Stored items
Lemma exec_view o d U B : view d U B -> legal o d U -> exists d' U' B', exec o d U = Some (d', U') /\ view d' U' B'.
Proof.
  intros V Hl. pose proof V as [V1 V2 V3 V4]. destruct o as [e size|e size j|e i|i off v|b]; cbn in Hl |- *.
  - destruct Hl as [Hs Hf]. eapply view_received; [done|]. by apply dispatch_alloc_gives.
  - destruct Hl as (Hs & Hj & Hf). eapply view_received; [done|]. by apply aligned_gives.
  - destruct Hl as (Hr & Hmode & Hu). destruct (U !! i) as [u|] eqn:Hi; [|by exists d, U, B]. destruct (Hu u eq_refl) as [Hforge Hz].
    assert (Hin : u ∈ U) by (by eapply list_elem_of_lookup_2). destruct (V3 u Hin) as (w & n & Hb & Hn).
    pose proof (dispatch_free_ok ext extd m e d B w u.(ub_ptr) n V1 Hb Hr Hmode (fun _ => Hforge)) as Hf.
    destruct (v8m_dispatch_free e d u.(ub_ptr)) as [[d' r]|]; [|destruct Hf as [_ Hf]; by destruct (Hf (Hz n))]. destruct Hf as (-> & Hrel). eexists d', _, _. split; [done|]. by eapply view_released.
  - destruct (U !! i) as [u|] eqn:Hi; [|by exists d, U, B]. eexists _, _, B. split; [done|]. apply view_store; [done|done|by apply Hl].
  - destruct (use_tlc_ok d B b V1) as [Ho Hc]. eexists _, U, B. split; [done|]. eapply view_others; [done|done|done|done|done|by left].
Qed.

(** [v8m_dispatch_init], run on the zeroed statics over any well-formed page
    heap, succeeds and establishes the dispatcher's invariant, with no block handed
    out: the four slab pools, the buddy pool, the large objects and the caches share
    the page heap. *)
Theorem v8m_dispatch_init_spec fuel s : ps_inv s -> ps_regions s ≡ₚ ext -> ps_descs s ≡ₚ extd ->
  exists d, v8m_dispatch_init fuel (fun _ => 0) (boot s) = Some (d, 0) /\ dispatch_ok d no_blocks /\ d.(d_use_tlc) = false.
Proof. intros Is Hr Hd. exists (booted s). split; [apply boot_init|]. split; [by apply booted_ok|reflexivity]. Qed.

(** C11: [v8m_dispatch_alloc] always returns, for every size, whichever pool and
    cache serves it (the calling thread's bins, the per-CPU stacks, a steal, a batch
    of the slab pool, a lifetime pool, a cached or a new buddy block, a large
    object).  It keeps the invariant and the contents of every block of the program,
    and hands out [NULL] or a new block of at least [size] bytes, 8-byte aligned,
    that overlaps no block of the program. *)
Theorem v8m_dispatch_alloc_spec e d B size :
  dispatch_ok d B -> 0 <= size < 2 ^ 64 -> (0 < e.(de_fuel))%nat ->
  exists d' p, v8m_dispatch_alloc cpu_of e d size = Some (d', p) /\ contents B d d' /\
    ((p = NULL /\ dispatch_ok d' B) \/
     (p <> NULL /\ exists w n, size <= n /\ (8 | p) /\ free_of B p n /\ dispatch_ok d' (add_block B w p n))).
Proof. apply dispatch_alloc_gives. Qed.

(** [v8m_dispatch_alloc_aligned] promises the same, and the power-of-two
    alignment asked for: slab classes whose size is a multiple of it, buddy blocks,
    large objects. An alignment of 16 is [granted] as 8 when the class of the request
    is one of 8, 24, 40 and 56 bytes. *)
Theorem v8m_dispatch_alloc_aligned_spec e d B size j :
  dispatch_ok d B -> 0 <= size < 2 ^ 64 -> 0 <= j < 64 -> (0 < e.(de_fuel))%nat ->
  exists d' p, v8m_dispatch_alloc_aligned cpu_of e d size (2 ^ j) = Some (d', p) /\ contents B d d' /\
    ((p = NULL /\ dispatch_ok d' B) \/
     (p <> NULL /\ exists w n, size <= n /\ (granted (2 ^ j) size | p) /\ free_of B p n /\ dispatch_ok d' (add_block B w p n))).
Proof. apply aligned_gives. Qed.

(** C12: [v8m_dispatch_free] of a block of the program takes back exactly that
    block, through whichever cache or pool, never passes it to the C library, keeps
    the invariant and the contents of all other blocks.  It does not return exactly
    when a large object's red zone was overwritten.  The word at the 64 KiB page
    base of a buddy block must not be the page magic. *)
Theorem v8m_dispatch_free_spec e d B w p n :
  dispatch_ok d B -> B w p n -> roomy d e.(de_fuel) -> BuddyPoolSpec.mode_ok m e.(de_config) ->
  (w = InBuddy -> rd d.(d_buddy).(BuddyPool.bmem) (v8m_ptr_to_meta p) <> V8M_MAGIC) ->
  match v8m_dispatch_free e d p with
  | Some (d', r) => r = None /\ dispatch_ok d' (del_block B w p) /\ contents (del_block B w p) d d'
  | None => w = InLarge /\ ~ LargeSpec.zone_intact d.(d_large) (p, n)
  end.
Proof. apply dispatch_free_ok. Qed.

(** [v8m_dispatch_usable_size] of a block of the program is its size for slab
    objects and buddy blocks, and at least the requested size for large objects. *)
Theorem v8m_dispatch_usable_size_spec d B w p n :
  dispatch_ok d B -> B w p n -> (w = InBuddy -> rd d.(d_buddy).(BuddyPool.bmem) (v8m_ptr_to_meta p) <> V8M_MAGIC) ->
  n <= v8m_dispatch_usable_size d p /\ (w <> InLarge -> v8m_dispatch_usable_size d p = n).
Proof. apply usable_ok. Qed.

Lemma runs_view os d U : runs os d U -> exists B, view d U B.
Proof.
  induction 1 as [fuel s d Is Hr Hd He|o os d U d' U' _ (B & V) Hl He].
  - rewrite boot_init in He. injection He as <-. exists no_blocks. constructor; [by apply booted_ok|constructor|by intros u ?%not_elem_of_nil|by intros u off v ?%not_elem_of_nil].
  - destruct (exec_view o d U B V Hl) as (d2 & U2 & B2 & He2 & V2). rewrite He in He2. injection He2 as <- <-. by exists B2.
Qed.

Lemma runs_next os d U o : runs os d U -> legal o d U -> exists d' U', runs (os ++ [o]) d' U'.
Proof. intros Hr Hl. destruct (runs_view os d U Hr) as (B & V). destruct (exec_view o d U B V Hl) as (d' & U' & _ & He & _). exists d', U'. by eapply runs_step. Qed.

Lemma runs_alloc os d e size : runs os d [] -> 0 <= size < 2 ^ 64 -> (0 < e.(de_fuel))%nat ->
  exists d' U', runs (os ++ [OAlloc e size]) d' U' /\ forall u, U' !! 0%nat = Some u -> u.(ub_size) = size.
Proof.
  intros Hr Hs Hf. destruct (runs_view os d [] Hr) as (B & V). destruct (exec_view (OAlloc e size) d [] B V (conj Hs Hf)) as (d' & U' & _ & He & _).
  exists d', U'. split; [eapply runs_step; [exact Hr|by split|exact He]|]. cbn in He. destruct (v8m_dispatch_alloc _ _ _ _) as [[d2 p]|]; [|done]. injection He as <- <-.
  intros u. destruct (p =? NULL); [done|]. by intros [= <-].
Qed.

### YOUR ASSIGNMENT
Give the number of lines in the entries above that include the string "extd". Write nothing but that number.

### EXERCISE OUTPUT
2